> [Exercise inputs]
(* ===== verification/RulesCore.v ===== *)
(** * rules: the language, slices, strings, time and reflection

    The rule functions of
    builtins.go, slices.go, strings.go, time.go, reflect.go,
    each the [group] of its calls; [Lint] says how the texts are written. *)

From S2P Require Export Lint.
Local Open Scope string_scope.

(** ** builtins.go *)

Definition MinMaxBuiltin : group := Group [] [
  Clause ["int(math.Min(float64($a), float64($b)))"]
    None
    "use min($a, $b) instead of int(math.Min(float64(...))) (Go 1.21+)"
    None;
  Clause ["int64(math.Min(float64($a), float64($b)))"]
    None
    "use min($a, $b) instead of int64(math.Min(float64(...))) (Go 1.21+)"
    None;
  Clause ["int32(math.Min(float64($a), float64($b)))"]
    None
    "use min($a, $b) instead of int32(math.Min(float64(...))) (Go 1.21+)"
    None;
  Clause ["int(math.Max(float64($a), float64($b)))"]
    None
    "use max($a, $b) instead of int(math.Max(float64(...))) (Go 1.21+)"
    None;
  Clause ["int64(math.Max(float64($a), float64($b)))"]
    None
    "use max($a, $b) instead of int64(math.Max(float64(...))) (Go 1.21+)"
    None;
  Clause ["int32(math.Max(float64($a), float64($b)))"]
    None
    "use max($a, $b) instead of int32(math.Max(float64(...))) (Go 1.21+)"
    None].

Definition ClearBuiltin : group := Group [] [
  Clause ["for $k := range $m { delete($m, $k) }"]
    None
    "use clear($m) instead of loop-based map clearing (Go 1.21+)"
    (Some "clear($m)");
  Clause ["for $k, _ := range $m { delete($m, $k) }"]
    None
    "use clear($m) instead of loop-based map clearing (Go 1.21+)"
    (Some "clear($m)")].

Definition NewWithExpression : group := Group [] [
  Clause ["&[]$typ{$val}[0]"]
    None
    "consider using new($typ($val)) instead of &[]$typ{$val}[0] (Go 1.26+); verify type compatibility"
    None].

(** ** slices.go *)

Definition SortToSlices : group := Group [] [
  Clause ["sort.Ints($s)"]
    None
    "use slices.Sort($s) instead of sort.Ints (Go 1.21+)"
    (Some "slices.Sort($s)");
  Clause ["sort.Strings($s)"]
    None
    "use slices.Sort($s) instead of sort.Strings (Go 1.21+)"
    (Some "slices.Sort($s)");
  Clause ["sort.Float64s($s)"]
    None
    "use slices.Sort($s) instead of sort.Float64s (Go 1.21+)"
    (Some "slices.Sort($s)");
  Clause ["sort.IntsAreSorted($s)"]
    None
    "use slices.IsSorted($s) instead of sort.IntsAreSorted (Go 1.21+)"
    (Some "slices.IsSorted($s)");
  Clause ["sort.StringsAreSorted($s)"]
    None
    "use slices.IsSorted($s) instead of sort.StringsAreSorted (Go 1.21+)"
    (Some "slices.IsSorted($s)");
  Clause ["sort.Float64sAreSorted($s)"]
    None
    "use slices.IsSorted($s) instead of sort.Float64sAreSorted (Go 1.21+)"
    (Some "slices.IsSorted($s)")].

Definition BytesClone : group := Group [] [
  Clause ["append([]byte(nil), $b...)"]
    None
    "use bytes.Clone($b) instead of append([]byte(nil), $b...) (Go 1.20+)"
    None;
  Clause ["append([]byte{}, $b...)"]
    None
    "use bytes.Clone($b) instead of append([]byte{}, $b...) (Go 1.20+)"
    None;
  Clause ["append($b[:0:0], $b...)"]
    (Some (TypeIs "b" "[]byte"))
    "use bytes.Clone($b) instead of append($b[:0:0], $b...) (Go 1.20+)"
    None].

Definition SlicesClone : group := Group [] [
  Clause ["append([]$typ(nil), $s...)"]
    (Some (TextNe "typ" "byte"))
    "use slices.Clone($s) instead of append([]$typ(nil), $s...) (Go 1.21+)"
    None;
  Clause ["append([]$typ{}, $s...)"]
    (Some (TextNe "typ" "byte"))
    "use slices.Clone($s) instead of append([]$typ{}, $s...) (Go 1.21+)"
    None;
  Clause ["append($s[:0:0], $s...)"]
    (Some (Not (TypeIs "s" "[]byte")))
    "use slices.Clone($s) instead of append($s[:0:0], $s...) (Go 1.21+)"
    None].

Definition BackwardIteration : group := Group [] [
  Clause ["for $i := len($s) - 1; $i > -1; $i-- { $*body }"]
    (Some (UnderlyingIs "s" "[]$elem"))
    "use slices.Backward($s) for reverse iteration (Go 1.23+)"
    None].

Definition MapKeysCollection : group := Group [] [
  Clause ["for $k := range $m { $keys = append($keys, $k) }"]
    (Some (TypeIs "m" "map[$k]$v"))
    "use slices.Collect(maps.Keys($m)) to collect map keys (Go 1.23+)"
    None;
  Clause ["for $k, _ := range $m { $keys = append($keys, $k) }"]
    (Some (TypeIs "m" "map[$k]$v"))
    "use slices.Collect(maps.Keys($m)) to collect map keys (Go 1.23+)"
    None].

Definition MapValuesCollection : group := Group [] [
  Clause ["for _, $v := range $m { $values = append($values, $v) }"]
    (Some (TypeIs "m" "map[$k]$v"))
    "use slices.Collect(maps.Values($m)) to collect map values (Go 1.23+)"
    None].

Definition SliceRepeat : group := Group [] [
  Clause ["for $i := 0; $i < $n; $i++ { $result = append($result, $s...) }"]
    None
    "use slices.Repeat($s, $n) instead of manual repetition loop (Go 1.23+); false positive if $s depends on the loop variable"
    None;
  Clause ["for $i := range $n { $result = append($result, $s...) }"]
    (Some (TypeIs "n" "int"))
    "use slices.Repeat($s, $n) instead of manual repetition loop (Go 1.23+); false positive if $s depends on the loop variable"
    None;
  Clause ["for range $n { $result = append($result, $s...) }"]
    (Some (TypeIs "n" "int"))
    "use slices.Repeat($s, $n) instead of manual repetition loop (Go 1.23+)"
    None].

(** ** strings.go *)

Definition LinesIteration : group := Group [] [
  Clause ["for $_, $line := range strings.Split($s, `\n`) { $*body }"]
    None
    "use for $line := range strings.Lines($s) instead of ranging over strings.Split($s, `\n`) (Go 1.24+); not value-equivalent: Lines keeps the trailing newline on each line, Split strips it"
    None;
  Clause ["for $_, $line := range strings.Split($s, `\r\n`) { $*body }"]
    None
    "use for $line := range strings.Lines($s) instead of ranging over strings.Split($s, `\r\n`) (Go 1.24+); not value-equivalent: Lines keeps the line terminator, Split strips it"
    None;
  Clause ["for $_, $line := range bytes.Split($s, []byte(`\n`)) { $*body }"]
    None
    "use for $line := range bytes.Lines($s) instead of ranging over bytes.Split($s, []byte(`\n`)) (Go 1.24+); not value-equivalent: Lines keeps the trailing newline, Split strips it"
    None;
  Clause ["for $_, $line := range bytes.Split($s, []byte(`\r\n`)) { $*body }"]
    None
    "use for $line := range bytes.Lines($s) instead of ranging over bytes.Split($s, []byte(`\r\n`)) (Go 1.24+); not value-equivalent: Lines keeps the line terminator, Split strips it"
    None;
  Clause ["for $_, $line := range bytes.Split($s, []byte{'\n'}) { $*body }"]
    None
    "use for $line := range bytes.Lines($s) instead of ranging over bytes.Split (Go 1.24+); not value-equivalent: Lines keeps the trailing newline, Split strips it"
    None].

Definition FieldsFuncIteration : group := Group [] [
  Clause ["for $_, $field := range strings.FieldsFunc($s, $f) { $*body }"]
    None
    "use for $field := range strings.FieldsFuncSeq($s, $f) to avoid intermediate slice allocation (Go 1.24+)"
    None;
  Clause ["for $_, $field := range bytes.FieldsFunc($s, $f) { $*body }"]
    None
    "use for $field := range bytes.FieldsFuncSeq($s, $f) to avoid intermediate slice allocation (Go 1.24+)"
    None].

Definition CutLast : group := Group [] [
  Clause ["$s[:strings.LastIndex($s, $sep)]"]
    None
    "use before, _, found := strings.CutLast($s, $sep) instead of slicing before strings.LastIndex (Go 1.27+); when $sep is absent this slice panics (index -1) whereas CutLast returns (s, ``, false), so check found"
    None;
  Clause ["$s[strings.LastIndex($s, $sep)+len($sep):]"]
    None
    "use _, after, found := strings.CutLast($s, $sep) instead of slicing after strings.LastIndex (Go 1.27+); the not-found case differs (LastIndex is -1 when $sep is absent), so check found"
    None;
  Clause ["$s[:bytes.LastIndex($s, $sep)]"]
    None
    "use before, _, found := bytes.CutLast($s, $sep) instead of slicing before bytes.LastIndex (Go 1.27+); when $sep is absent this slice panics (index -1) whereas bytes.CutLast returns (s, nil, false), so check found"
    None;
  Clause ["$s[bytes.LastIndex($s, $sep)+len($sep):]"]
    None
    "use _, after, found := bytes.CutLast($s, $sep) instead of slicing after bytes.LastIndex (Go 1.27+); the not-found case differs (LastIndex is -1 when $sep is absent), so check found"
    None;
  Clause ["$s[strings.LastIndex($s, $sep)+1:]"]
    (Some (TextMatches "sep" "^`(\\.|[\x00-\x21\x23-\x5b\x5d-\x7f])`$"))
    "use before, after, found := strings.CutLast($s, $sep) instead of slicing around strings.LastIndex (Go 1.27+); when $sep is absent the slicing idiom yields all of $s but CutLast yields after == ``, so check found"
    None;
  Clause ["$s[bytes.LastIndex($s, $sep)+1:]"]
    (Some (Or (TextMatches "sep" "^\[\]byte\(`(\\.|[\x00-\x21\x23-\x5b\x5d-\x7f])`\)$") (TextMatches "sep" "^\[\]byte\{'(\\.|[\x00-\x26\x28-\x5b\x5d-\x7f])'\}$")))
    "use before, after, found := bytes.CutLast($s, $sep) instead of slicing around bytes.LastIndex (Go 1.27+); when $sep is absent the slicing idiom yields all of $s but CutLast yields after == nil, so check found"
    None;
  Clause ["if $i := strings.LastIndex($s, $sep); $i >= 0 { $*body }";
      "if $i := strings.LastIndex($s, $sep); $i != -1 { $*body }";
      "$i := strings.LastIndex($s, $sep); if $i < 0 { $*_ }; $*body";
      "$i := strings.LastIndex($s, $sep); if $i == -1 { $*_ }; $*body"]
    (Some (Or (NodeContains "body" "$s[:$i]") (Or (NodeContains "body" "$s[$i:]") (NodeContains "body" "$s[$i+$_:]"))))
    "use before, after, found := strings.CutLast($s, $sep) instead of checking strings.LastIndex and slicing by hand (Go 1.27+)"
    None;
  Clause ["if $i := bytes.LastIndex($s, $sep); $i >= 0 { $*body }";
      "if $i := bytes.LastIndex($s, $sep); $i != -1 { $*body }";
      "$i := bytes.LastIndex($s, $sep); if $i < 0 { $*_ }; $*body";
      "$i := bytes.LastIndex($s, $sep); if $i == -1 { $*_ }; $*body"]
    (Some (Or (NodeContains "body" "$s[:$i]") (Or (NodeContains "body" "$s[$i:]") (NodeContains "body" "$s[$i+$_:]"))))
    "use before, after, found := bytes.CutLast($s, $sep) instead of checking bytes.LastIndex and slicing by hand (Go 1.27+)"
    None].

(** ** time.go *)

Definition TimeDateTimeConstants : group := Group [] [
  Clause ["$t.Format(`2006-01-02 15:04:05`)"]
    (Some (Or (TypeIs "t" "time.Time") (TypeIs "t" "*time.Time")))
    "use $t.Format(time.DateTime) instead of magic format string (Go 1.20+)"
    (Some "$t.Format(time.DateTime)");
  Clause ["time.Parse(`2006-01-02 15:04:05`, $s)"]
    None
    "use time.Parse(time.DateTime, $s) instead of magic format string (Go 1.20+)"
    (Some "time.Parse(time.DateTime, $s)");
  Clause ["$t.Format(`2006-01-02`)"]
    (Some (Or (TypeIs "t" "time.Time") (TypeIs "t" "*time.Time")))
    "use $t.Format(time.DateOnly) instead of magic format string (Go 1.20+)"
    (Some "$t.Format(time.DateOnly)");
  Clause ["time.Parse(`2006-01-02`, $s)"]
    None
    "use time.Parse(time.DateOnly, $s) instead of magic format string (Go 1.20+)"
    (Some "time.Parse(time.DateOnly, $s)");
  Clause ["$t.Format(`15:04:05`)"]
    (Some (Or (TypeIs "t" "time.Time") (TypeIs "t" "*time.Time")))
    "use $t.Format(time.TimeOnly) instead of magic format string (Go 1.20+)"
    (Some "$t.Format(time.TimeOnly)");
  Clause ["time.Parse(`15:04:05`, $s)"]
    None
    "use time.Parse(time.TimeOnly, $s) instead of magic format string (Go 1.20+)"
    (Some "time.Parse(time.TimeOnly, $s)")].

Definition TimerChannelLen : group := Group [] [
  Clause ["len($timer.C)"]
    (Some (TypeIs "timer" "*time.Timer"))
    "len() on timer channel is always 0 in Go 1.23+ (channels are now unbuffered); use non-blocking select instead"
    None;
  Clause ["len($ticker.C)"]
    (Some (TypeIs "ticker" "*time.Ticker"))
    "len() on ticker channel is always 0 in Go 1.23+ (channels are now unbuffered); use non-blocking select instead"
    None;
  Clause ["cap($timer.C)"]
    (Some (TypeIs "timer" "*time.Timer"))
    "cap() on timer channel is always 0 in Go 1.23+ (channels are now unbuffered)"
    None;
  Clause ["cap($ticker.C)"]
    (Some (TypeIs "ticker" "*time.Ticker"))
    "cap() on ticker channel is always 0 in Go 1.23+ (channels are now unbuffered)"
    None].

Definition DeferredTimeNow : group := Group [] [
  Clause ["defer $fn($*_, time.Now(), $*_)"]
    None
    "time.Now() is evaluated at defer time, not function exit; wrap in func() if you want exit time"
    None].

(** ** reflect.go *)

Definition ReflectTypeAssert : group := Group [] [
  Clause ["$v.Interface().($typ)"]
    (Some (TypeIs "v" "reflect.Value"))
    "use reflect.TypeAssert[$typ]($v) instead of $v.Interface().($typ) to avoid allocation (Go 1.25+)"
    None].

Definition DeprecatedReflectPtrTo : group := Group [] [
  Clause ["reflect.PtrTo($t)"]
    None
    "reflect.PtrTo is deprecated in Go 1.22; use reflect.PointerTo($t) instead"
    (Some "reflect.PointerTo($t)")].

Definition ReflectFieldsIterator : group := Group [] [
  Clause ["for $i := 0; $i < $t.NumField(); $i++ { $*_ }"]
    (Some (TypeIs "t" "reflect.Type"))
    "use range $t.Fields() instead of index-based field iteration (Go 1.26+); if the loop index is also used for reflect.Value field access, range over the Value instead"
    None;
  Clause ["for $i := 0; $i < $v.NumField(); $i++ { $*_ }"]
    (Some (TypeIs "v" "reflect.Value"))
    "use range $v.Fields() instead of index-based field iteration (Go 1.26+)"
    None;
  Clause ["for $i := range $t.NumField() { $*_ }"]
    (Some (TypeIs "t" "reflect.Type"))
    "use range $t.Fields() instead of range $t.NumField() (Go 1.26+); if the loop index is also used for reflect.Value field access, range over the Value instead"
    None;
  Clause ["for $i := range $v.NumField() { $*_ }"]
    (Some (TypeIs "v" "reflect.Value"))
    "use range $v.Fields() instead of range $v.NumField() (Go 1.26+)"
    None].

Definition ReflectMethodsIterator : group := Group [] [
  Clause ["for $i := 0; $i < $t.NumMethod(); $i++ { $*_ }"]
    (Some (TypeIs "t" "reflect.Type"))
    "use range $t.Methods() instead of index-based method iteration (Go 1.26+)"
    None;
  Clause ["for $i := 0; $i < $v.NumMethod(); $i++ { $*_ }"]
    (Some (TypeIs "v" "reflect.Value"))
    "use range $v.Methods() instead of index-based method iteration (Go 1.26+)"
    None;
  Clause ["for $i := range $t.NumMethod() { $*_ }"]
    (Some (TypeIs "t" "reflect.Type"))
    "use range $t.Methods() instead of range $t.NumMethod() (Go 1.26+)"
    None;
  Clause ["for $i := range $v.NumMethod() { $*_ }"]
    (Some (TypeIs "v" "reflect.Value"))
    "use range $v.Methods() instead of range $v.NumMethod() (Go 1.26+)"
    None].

--

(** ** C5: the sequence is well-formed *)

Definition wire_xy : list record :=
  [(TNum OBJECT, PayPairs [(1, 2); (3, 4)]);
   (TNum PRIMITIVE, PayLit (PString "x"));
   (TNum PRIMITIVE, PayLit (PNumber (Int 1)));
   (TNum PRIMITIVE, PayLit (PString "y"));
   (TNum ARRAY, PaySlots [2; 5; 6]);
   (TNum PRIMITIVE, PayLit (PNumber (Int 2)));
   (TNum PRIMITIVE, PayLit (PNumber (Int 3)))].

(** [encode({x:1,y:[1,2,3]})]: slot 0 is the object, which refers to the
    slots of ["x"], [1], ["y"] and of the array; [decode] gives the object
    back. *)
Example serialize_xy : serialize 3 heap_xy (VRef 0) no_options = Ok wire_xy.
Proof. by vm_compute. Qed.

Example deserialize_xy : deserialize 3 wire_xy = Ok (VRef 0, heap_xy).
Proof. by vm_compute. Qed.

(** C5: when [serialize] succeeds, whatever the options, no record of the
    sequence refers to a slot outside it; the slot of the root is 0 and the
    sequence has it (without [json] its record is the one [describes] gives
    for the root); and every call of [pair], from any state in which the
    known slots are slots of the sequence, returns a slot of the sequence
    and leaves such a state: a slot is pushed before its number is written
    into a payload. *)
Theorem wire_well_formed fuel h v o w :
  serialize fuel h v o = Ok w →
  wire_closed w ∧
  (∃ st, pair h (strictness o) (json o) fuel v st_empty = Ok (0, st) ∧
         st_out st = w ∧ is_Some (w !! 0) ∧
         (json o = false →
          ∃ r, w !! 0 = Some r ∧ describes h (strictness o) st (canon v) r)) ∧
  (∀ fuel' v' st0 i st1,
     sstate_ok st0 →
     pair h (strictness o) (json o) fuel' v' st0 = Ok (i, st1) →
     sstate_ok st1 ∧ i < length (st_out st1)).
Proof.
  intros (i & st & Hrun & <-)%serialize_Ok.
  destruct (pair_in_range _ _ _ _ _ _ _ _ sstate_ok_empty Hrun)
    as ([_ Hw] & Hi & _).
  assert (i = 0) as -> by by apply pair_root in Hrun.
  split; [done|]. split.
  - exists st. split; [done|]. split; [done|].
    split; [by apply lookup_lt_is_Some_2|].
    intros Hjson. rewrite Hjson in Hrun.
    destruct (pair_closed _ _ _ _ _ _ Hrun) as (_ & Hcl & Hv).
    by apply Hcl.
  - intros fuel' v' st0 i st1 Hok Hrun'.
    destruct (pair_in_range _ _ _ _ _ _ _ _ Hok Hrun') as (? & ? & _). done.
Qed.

> [What you will do]
Taking the entries above, restate exactly those lines that fall between the line with "(∃ st, pair" and the line with "intros (i & st & Hrun & <-)%serialize_Ok.", keeping both of those lines too.

> [Problem solution]
  (∃ st, pair h (strictness o) (json o) fuel v st_empty = Ok (0, st) ∧
         st_out st = w ∧ is_Some (w !! 0) ∧
         (json o = false →
          ∃ r, w !! 0 = Some r ∧ describes h (strictness o) st (canon v) r)) ∧
  (∀ fuel' v' st0 i st1,
     sstate_ok st0 →
     pair h (strictness o) (json o) fuel' v' st0 = Ok (i, st1) →
     sstate_ok st1 ∧ i < length (st_out st1)).
Proof.
  intros (i & st & Hrun & <-)%serialize_Ok.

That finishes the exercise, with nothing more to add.